As a matter of arithmetic, what you want is for the weighted average fat content to be 9%. We can say

42X + 3Y = 9

where X and Y are the fractions of the whole that are from each of the two components.

X+Y=1

as the parts add up to the whole, so

42X+3(1-X)=9

leading to

39X=6

This means that a mixture of 2/13 42% fat plus 11/13 3% fat will make 9%.

It's important to be consistent. If your fat percentage of both ingredients is by weight, then work in weight throughout, if by volume, work in volume.

To put this into practice, let's say both are by weight, and we want 100g in total.

2/13×100g = 15.4g

11/13×100 = 84.6g

You can't measure that accurately, so round to 15g of 42% fat and 85g of 3%, and you'll have 100g of 9%

Correct answer by Chris H on December 30, 2020

This is really more of a math question than it is a cooking question. However, I love math questions, so here we go.

If we have two ingredients, A and B, which contain a% and b% (respectively) of something (here, fat), a mixture of the two consisting of x% A and y% B will contain (xa + yb)% total fat.
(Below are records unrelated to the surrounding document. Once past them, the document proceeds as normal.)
(* ===== verification/LfAlloc.v ===== *)
(** * The lock-free memory allocator of the server (src/project4/mariadb/server/mysys/lf_alloc-pin.c, include/lf.h)

    Free objects are a stack that is linked through the objects themselves.  [lf_alloc_new] takes the first one with a
    compare-and-swap, which is right only when that object has not left the stack and come back since its link was read: this
    is what the pins are for.  [lf_pinbox_free] puts an object into the purgatory of the thread, a list that is linked through the same
    word of the objects, and [lf_pinbox_real_free] moves what nobody has pinned to the stack.

    The machine of this file has one access to shared memory per step, for any number of threads.  Between the operations a thread may
    write into the objects that are in use, and pin whatever it likes.  Objects are addresses; [mem] has their word at the offset
    [free_ptr_offset].  Whether there is enough room on the stack for [alloca], which decides between binary and linear search, is a choice. *)

From stdpp Require Import sorting.
From S2P Require Import Prelude Bits.

Definition LF_PINBOX_PINS : nat := 4.
Definition LF_PURGATORY_SIZE : Z := 100.

(** ** The search in the collected pins *)

(** [qsort] with [ptr_cmp]. *)
Definition sort_pins (addr : list nat) : list nat := merge_sort Nat.le addr.

(** The loop of the binary search, and the test behind it. *)
Fixpoint search_loop (fuel : nat) (addr : list nat) (cur a b : nat) : outcome (nat * nat) :=
  match fuel with
  | O => NoFuel
  | S fuel =>
      let c := (a + (b - a) / 2)%nat in
      if bool_decide (1 < b - a)%nat then
        p ← at_ addr c;
        if bool_decide (cur = p) then search_loop fuel addr cur c c
        else if bool_decide (p < cur)%nat then search_loop fuel addr cur c b
        else search_loop fuel addr cur a c
      else Ret (a, b)
  end.

Definition search_pins (addr : list nat) (cur : nat) : outcome bool :=
  if bool_decide (addr = []) then Ret false
  else
    '(a, b) ← search_loop (S (length addr)) addr cur 0 (length addr - 1);
    p ← at_ addr a;
    q ← at_ addr b;
    Ret (bool_decide (cur = p) || bool_decide (cur = q)).

(** ** State *)

(** The local variables of [lf_pinbox_real_free]: the rest of the list, the two ends of what is to be freed, and the sorted pins unless
    there was no room for them; [put] says that [lf_pinbox_put_pins] called it. *)
Record release := mkRelease {
  todo : option nat;
  ends : option (nat * nat);
  pinned : option (list nat);
  put : bool
}.

(** The points of a thread.  [N*]: [lf_alloc_new]; [Purge]: [lf_pinbox_free]; [R*]: [lf_pinbox_real_free]; [P*]: [alloc_free]. *)
Inductive alloc_pc :=
| Idle
| NRead
| NPin (node : option nat)
| NCheck (node : option nat)
| NMalloc
| NNext (node : nat)
| NCas (node : nat) (next : option nat)
| NUnpin (node : option nat)
| Purge (addr : nat)
| RStart (put : bool)
| RHarvest (granary : list nat) (i : nat) (put : bool)
| RTake (r : release)
| RMatch (r : release) (cur : nat) (i : nat)
| RFree (r : release) (cur : nat)
| RKeep (r : release) (cur : nat)
| PRead (first last : nat) (put : bool)
| PLink (first last : nat) (tmp : option nat) (put : bool)
| PCas (first last : nat) (tmp : option nat) (put : bool).

Record LF_PINS := mkPins {
  pc : alloc_pc;
  pin : list (option nat);
  purgatory : option nat;
  purgatory_count : Z
}.

(** [LF_ALLOCATOR] with the memory and the threads.  [used] has the objects that [lf_alloc_new] has returned and that have not been freed. *)
Record LF_ALLOCATOR := mkAlloc {
  mem : gmap nat (option nat);
  top : option nat;
  used : list nat;
  threads : list LF_PINS
}.

(** What a thread does between the operations. *)
Inductive request := New | Free (l : nat) | PutPins | Pin (s : nat) (p : option nat) | Write (l : nat) (v : option nat).

(** What the machine does not decide. *)
Record choice := mkChoice { c_request : request; c_addr : nat; c_word : option nat; c_fail : bool }.

Implicit Types (σ : LF_ALLOCATOR) (th : LF_PINS) (t l : nat).

Definition with_mem m σ : LF_ALLOCATOR := mkAlloc m (top σ) (used σ) (threads σ).
Definition with_top p σ : LF_ALLOCATOR := mkAlloc (mem σ) p (used σ) (threads σ).
Definition with_used ls σ : LF_ALLOCATOR := mkAlloc (mem σ) (top σ) ls (threads σ).
Definition with_thread t th σ : LF_ALLOCATOR := mkAlloc (mem σ) (top σ) (used σ) (<[t := th]> (threads σ)).

Definition goto p th : LF_PINS := mkPins p (pin th) (purgatory th) (purgatory_count th).
Definition lf_pin (s : nat) (p : option nat) th : LF_PINS := mkPins (pc th) (<[s := p]> (pin th)) (purgatory th) (purgatory_count th).
Definition with_purgatory (p : option nat) (n : Z) th : LF_PINS := mkPins (pc th) (pin th) p n.

(** [anext_node]. *)
Definition load σ l : outcome (option nat) := of_option (mem σ !! l).
Definition store σ l (v : option nat) : outcome LF_ALLOCATOR := _ ← load σ l; Ret (with_mem (<[l := v]> (mem σ)) σ).

(** The pin number [i] of the array of all pins. *)
Definition harvest σ (i : nat) : option nat :=
  th ← threads σ !! (i / LF_PINBOX_PINS)%nat; p ← pin th !! (i mod LF_PINBOX_PINS)%nat; p.

(** ** Steps *)

Definition add_to_purgatory σ th l : outcome (LF_ALLOCATOR * LF_PINS) :=
  σ ← store σ l (purgatory th);
  Ret (σ, with_purgatory (Some l) (u32 (purgatory_count th + 1)) th).

(** The return of [lf_pinbox_real_free]; [lf_pinbox_put_pins] calls it again until the purgatory is empty. *)
Definition finish th (put : bool) : LF_PINS :=
  goto (if put && negb (bool_decide (purgatory_count th = 0)) then RStart true else Idle) th.

(** The purgatory is taken as a whole once the pins are known. *)
Definition take_purgatory th (pinned : option (list nat)) (put : bool) : LF_PINS :=
  goto (RTake (mkRelease (purgatory th) None pinned put)) (with_purgatory None 0 th).

Definition with_todo p r : release := mkRelease p (ends r) (pinned r) (put r).
Definition with_ends e r : release := mkRelease (todo r) e (pinned r) (put r).

Definition new_step σ th (c : choice) (p : alloc_pc) : outcome (option (LF_ALLOCATOR * LF_PINS)) :=
  match p with
  | NRead => Ret (Some (σ, goto (NPin (top σ)) th))
  | NPin node => Ret (Some (σ, goto (NCheck node) (lf_pin 0 node th)))
  | NCheck node =>
      Ret (Some (σ, goto (if bool_decide (node = top σ) then match node with None => NMalloc | Some l => NNext l end else NRead) th))
  | NMalloc =>
      if c_fail c then Ret (Some (σ, goto (NUnpin None) th))
      else match mem σ !! c_addr c with
           | Some _ => Ret None
           | None => Ret (Some (with_mem (<[c_addr c := c_word c]> (mem σ)) σ, goto (NUnpin (Some (c_addr c))) th))
           end
  | NNext l => next ← load σ l; Ret (Some (σ, goto (NCas l next) th))
  | NCas l next =>
      Ret (Some (if bool_decide (top σ = Some l) then (with_top next σ, goto (NUnpin (Some l)) th) else (σ, goto NRead th)))
  | NUnpin node =>
      Ret (Some (match node with Some l => with_used (l :: used σ) σ | None => σ end, goto Idle (lf_pin 0 None th)))
  | _ => UB
  end.

Definition release_step σ th (c : choice) (p : alloc_pc) : outcome (LF_ALLOCATOR * LF_PINS) :=
  match p with
  | Purge l =>
      '(σ, th) ← add_to_purgatory σ th l;
      Ret (σ, goto (if bool_decide (purgatory_count th mod LF_PURGATORY_SIZE = 0) then RStart false else Idle) th)
  | RStart put => Ret (σ, if c_fail c then take_purgatory th None put else goto (RHarvest [] 0 put) th)
  | RHarvest granary i put =>
      if bool_decide (i < length (threads σ) * LF_PINBOX_PINS)%nat then
        Ret (σ, goto (RHarvest (match harvest σ i with Some p => granary ++ [p] | None => granary end) (S i) put) th)
      else Ret (σ, take_purgatory th (Some (sort_pins granary)) put)
  | RTake r =>
      match todo r with
      | None => Ret (σ, match ends r with Some (first, last) => goto (PRead first last (put r)) th | None => finish th (put r) end)
      | Some cur =>
          next ← load σ cur;
          let r := with_todo next r in
          match pinned r with
          | Some addr => found ← search_pins addr cur; Ret (σ, goto (if (found : bool) then RKeep r cur else RFree r cur) th)
          | None => Ret (σ, goto (RMatch r cur 0) th)
          end
      end
  | RMatch r cur i =>
      if bool_decide (i < length (threads σ) * LF_PINBOX_PINS)%nat then
        Ret (σ, goto (if bool_decide (harvest σ i = Some cur) then RKeep r cur else RMatch r cur (S i)) th)
      else Ret (σ, goto (RFree r cur) th)
  | RFree r cur =>
      match ends r with
      | None => Ret (σ, goto (RTake (with_ends (Some (cur, cur)) r)) th)
      | Some (first, last) => σ ← store σ last (Some cur); Ret (σ, goto (RTake (with_ends (Some (first, cur)) r)) th)
      end
  | RKeep r cur =>
      '(σ, th) ← add_to_purgatory σ th cur;
      Ret (σ, goto (RTake r) th)
  | PRead first last put => Ret (σ, goto (PLink first last (top σ) put) th)
  | PLink first last tmp put => σ ← store σ last tmp; Ret (σ, goto (PCas first last tmp put) th)
  | PCas first last tmp put =>
      if bool_decide (top σ = tmp) then Ret (with_top (Some first) σ, finish th put)
      else Ret (σ, goto (PLink first last (top σ) put) th)
  | _ => UB
  end.

Definition idle_step σ th (q : request) : outcome (option (LF_ALLOCATOR * LF_PINS)) :=
  match q with
  | New => Ret (Some (σ, goto NRead th))
  | Free l =>
      if bool_decide (l ∈ used σ) then Ret (Some (with_used (filter (λ x, x ≠ l) (used σ)) σ, goto (Purge l) th)) else Ret None
  | PutPins => Ret (Some (σ, finish th true))
  | Pin s p => Ret (Some (σ, lf_pin s p th))
  | Write l v => if bool_decide (l ∈ used σ) then σ ← store σ l v; Ret (Some (σ, th)) else Ret None
  end.

(** A step of a thread whose state is [th].  [None]: the thread cannot do this, because the object is not in use or the address of new memory is. *)
Definition thread_step σ th (c : choice) : outcome (option (LF_ALLOCATOR * LF_PINS)) :=
  match pc th with
  | Idle => idle_step σ th (c_request c)
  | NRead | NPin _ | NCheck _ | NMalloc | NNext _ | NCas _ _ | NUnpin _ => new_step σ th c (pc th)
  | _ => r ← release_step σ th c (pc th); Ret (Some r)
  end.

Definition step σ t (c : choice) : outcome (option LF_ALLOCATOR) :=
  match threads σ !! t with
  | None => Ret None
  | Some th =>
      r ← thread_step σ th c;
      match r with
      | None => Ret None
      | Some (σ', th') => Ret (Some (with_thread t th' σ'))
      end
  end.

(** [lf_alloc_init], for [n] threads that have pins. *)
Definition lf_alloc_init (n : nat) : LF_ALLOCATOR := mkAlloc ∅ None [] (replicate n (mkPins Idle (replicate LF_PINBOX_PINS None) None 0)).

Inductive reachable (n : nat) : LF_ALLOCATOR → Prop :=
| reach_init : reachable n (lf_alloc_init n)
| reach_step σ t c σ' : reachable n σ → step σ t c = Ret (Some σ') → reachable n σ'.

(** A run of given choices. *)
Fixpoint run (cs : list (nat * choice)) σ : outcome LF_ALLOCATOR :=
  match cs with
  | [] => Ret σ
  | (t, c) :: cs => r ← step σ t c; run cs (default σ r)
  end.

(** ** Functions that are not called concurrently *)

(** [lf_alloc_pool_count]. *)
Fixpoint count_loop (fuel : nat) σ (node : option nat) (i : Z) : outcome Z :=
  match fuel, node with
  | _, None => Ret i
  | O, _ => NoFuel
  | S fuel, Some l => next ← load σ l; count_loop fuel σ next (u32 (i + 1))
  end.

Definition lf_alloc_pool_count σ : outcome Z := count_loop (size (mem σ)) σ (top σ) 0.

(** [lf_alloc_destroy]: the objects of the stack are freed. *)
Fixpoint destroy_loop (fuel : nat) σ (node : option nat) : outcome LF_ALLOCATOR :=
  match fuel, node with
  | _, None => Ret (with_top None σ)
  | O, _ => NoFuel
  | S fuel, Some l => tmp ← load σ l; destroy_loop fuel (with_mem (delete l (mem σ)) σ) tmp
  end.

Definition lf_alloc_destroy σ : outcome LF_ALLOCATOR := destroy_loop (size (mem σ)) σ (top σ).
Note that this works because a, b, x and y are all percentages. To find out the exact quantities of A and B you need, we use x + y = 1 (assuming two ingredients only and 100% = 1, i.e., we work with proportions/fractions rather than percentages).

Thus, to obtain an end result with z% fat, substituting y = 1 - x we find xa + (1 - x) b = z, which simplifies to x = (z - b) / (a - b).

For your specific example, we have a = 0.42, b= 0.03 and z = 0.09, which gives x = 0.06 / 0.39 = 0.154. In other words, about 15.4% of your end product should be A (the high-fat ingredient).

PS. It seems that math formatting is not enabled on this site; but perhaps I am mistaken. If I figure out how to format the above using MathJax, I will update the answer.